══ Source data ══

(** * Lark wiki document content retrieval ([get_wiki_content.py])

    A shallow embedding of the script: Python values as an inductive
    type, dictionaries as [gmap string _], the process environment (files,
    environment variables, console, transport invocations) as a record
    threaded through a state-and-exception monad, and [main] written
    statement by statement after the source. *)

From Stdlib Require Import ZArith String Ascii List.
From Stdlib Require Import Floats.SpecFloat DecimalString.
From stdpp Require Import base option list gmap strings.

Set Warnings "-register-all".
#[local] Open Scope string_scope.
#[local] Open Scope list_scope.

(** ** Text

    A Python [str] is modelled by the [string] of its UTF-8 bytes, which is
    also what the report file holds ([encoding='utf-8']). *)

Module Text.

Definition nl : string := String "010"%char EmptyString.

(** [s * n] *)
Fixpoint times (s : string) (n : nat) : string :=
  match n with
  | O => EmptyString
  | S k => s +:+ times s k
  end.

(** [''.join(l)] *)
Fixpoint join (l : list string) : string :=
  match l with
  | [] => EmptyString
  | s :: r => s +:+ join r
  end.

(** [str(n)] for a machine-independent integer *)
Definition of_nat (n : nat) : string := NilEmpty.string_of_uint (Nat.to_uint n).
Definition of_Z (z : Z) : string := NilEmpty.string_of_int (Z.to_int z).

(** A byte [10xxxxxx] continues a code point; every other byte starts one. *)
Definition starts_char (c : ascii) : bool :=
  let n := nat_of_ascii c in (n <? 128)%nat || (192 <=? n)%nat.

(** [len(s)]: the number of code points *)
Fixpoint len (s : string) : nat :=
  match s with
  | EmptyString => O
  | String c r => (if starts_char c then 1 else 0)%nat + len r
  end.

(** the characters of [s], what [for c in s] goes through *)
Fixpoint chars (s : string) : list string :=
  match s with
  | EmptyString => []
  | String c r =>
      match chars r with
      | x :: xs =>
          if starts_char (match x with String d _ => d | EmptyString => c end)
          then String c EmptyString :: x :: xs
          else String c x :: xs
      | [] => [String c EmptyString]
      end
  end.
(** * The [run] command of the command-line tool

    A shallow embedding of [RunCommand.run] (the command that boots the
    local development server, waits for it, sends one HTTP request,
    prints what comes back and terminates the server) together with the
    properties its specification states about it.

    Conventions of the embedding.

    - A JavaScript string is a [string]: a sequence of 8-bit character
      codes.  Case mapping ([toLowerCase], [toUpperCase]) is the ASCII one;
      the method names the command accepts are ASCII.
    - A plain JavaScript object is an association list in the order
      [Object.keys] enumerates its own properties.
    - The command is asynchronous.  Everything it does to the outside
      world is recorded, in order, in a list of [effect]s; everything the
      outside world does to it (the package loader, the child's output,
      timers, the process killer, the HTTP client) is read from a [World].
    - What the host platform provides ([JSON.parse], [JSON.stringify] of an
      arbitrary value, number formatting, the colouring functions) is a
      [Host]. *)

From Stdlib Require Import String Ascii List ZArith Bool Lia DecimalString.
Import ListNotations.

Local Open Scope list_scope.
Local Open Scope string_scope.

(** ** JavaScript strings *)

Module JsString.

(** The line feed, written ['\n'] in the source. *)
Definition nl : string := String "010"%char EmptyString.

(** The double-quote character. *)
Definition dquote : string := String "034"%char EmptyString.

Definition is_upper (c : ascii) : bool :=
  let n := nat_of_ascii c in Nat.leb 65 n && Nat.leb n 90.

Definition is_lower (c : ascii) : bool :=
  let n := nat_of_ascii c in Nat.leb 97 n && Nat.leb n 122.

Definition lower_char (c : ascii) : ascii :=
  if is_upper c then ascii_of_nat (nat_of_ascii c + 32) else c.

Definition upper_char (c : ascii) : ascii :=
  if is_lower c then ascii_of_nat (nat_of_ascii c - 32) else c.

Fixpoint map_chars (f : ascii -> ascii) (s : string) : string :=
  match s with
  | EmptyString => EmptyString
  | String c r => String (f c) (map_chars f r)
  end.

(** [s.toLowerCase()] and [s.toUpperCase()]. *)
Definition toLowerCase : string -> string := map_chars lower_char.
Definition toUpperCase : string -> string := map_chars upper_char.

(** [s.startsWith(p)]. *)
Fixpoint startsWith (s p : string) {struct p} : bool :=
  match p with
  | EmptyString => true
  | String a p' =>
      match s with
      | EmptyString => false
      | String b s' => Ascii.eqb a b && startsWith s' p'
      end
  end.

(** [s.slice(n)] for a non-negative [n]. *)
Fixpoint slice (n : nat) (s : string) : string :=
  match n with
  | O => s
  | S k => match s with
           | EmptyString => EmptyString
           | String _ r => slice k r
           end
  end.

(** [s.includes(p)]. *)
Fixpoint includes (s p : string) : bool :=
  startsWith s p
  || match s with
     | EmptyString => false
     | String _ r => includes r p
     end.

(** [s.split('\n')]: the pieces between line feeds; never empty. *)
Fixpoint split_lines (s : string) : list string :=
  match s with
  | EmptyString => [EmptyString]
  | String c r =>
      if Ascii.eqb c "010"%char then EmptyString :: split_lines r
      else match split_lines r with
           | [] => [String c EmptyString]
           | l :: ls => String c l :: ls
           end
  end.

(** [s.split('\n')[0]]. *)
Definition first_line (s : string) : string :=
  match split_lines s with
  | [] => EmptyString
  | l :: _ => l
  end.

(** [a.join(sep)] on an array of strings. *)
Fixpoint join (sep : string) (a : list string) : string :=
  match a with
  | [] => EmptyString
  | [x] => x
  | x :: r => x ++ sep ++ join sep r
  end.

(** A string is falsy exactly when it is empty. *)
Definition truthy (s : string) : bool :=
  match s with EmptyString => false | _ => true end.

End JsString.

Import JsString.

(** ** Plain objects *)

Module JsObject.

(** Own enumerable string-keyed properties, in enumeration order. *)
Definition t (A : Type) : Type := list (string * A).

Definition keys {A} (o : t A) : list string := map fst o.

(** [o[k]]: [None] stands for [undefined]. *)
Fixpoint get {A} (k : string) (o : t A) : option A :=
  match o with
  | [] => None
  | (k', v) :: r => if String.eqb k k' then Some v else get k r
  end.

Fixpoint put {A} (k : string) (v : A) (o : t A) : t A :=
  match o with
  | [] => [(k, v)]
  | (k', v') :: r =>
      if String.eqb k k' then (k', v) :: r else (k', v') :: put k v r
  end.

(** [o[k] = v] for a primitive [v]: an existing property keeps its
    place, a new one goes last, and assigning a primitive to
    [__proto__] changes nothing. *)
Definition set {A} (k : string) (v : A) (o : t A) : t A :=
  if String.eqb k "__proto__" then o else put k v o.

(** What an object built by property assignment looks like: its keys
    are distinct and none of them is [__proto__]. *)
Definition plain {A} (o : t A) : Prop :=
  NoDup (keys o) /\ ~ In "__proto__" (keys o).

End JsObject.

(** ** Errors *)

(** Why the engine raised a [TypeError]. *)
Inductive type_error : Type :=
| AssignmentToConstant (variable : string)
| ReadOfUndefined (property : string)
| ReadOfNull (property : string)
| NotAFunction (property : string)
| NotPrimitive.

(** What an [await] or a statement of [run] can throw. *)
Inductive js_error : Type :=
| Error (message : string)              (* [throw new Error(message)] *)
| TypeError (why : type_error)          (* raised by the engine *)
| SyntaxError                           (* raised by [JSON.parse] *)
| Rejection (reason : string).          (* a collaborator's promise rejected *)

(** ** Command-line parameters *)

Record Params : Type := {
  args : list string;
  flags : JsObject.t (list string);
  vflags : JsObject.t (list string)
}.

(** [a[0]]. *)
Definition at0 {A} (a : list A) : option A :=
  match a with [] => None | x :: _ => Some x end.

(** [x || d] where [x] is a string or [undefined]. *)
Definition or_string (x : option string) (d : string) : string :=
  match x with
  | Some s => if truthy s then s else d
  | None => d
  end.

(** [x || []] where [x] is an array or [undefined]. *)
Definition or_empty {A} (x : option (list A)) : list A :=
  match x with Some a => a | None => [] end.

Definition port : Z := 8199.

(** The milliseconds the watchdog sleeps; [WatchdogWake] below is the
    moment they have elapsed. *)
Definition timeout : Z := 5000.

(** The text [port] interpolates to in a template string. *)
Definition port_text : string := "8199".

Definition url : string := "http://localhost:" ++ port_text.

Definition supported_methods : list string :=
  ["get"; "post"; "put"; "delete"; "del"].

(** [a.indexOf(x) === -1] is false. *)
Definition is_supported (m : string) : bool :=
  existsb (String.eqb m) supported_methods.

(** [((params.flags['m'] || [])[0] || 'get').toLowerCase()]. *)
Definition method_of (p : Params) : string :=
  toLowerCase (or_string (at0 (or_empty (JsObject.get "m" (flags p)))) "get").

Definition unsupported_message (m : string) : string :=
  "Method " ++ dquote ++ m ++ dquote ++ " not supported.".

(** The method check.  [method] is declared [const], so the assignment
    [method = 'delete'] in the branch for ['del'] throws. *)
Definition check_method (p : Params) : js_error + string :=
  let method := method_of p in
  if negb (is_supported method) then inl (Error (unsupported_message method))
  else if String.eqb method "del"
       then inl (TypeError (AssignmentToConstant "method"))
       else inr method.
(** [s.lstrip()] *)
Fixpoint str_lstrip (s : string) : string :=
  match s with
  | EmptyString => EmptyString
  | String c r => if is_space c then str_lstrip r else s
  end.

(** [s.rstrip()] *)
Fixpoint str_rstrip (s : string) : string :=
  match s with
  | EmptyString => EmptyString
  | String c r =>
      match str_rstrip r with
      | EmptyString => if is_space c then EmptyString else String c EmptyString
      | r' => String c r'
      end
  end.

(** [s.strip()] *)
Definition str_strip (s : string) : string := str_rstrip (str_lstrip s).

(** The string is empty or starts with a character that is no blank. *)
Definition starts_clean (s : string) : bool :=
  match s with
  | EmptyString => true
  | String c _ => negb (is_space c)
  end.

(** [hay.startswith(needle)] *)
Fixpoint str_startswith (needle hay : string) : bool :=
  match needle, hay with
  | EmptyString, _ => true
  | String a n, String b h => Ascii.eqb a b && str_startswith n h
  | String _ _, EmptyString => false
  end.

(** [needle in hay] for two strings. *)
Fixpoint str_contains (needle hay : string) : bool :=
  str_startswith needle hay ||
  match hay with
  | EmptyString => false
  | String _ h => str_contains needle h
  end.

(** The truth value of a string: the empty string is false. *)
Definition str_truthy (s : string) : bool :=
  match s with
  | EmptyString => false
  | String _ _ => true
  end.

(** ** The built-in [float]

    [float(s)] for a string [s] of ASCII characters: blanks around the
    literal are dropped, single underscores between digits are dropped, and
    what remains is an optional sign followed by [inf], [infinity] or [nan]
    in any letter case, or by a decimal literal. The value is the binary64
    number nearest to the literal. *)

Definition digit_val (c : ascii) : Z := ascii_code c - 48.

(** The longest prefix of decimal digits, and what follows it. *)
Fixpoint span_digits (s : string) : string * string :=
  match s with
  | EmptyString => (EmptyString, EmptyString)
  | String c r =>
      if is_digit c
      then let '(d, rest) := span_digits r in (String c d, rest)
      else (EmptyString, s)
  end.

Fixpoint Z_of_digits_from (acc : Z) (s : string) : Z :=
  match s with
  | EmptyString => acc
  | String c r => Z_of_digits_from (10 * acc + digit_val c) r
  end.

Definition Z_of_digits (s : string) : Z := Z_of_digits_from 0 s.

═══

About this task |
Repeat exactly the lines of the material above, taking the first line, the line with "statement by statement", and every line between them.

Solution for this task |
(** * Lark wiki document content retrieval ([get_wiki_content.py])

    A shallow embedding of the script: Python values as an inductive
    type, dictionaries as [gmap string _], the process environment (files,
    environment variables, console, transport invocations) as a record
    threaded through a state-and-exception monad, and [main] written
    statement by statement after the source. *)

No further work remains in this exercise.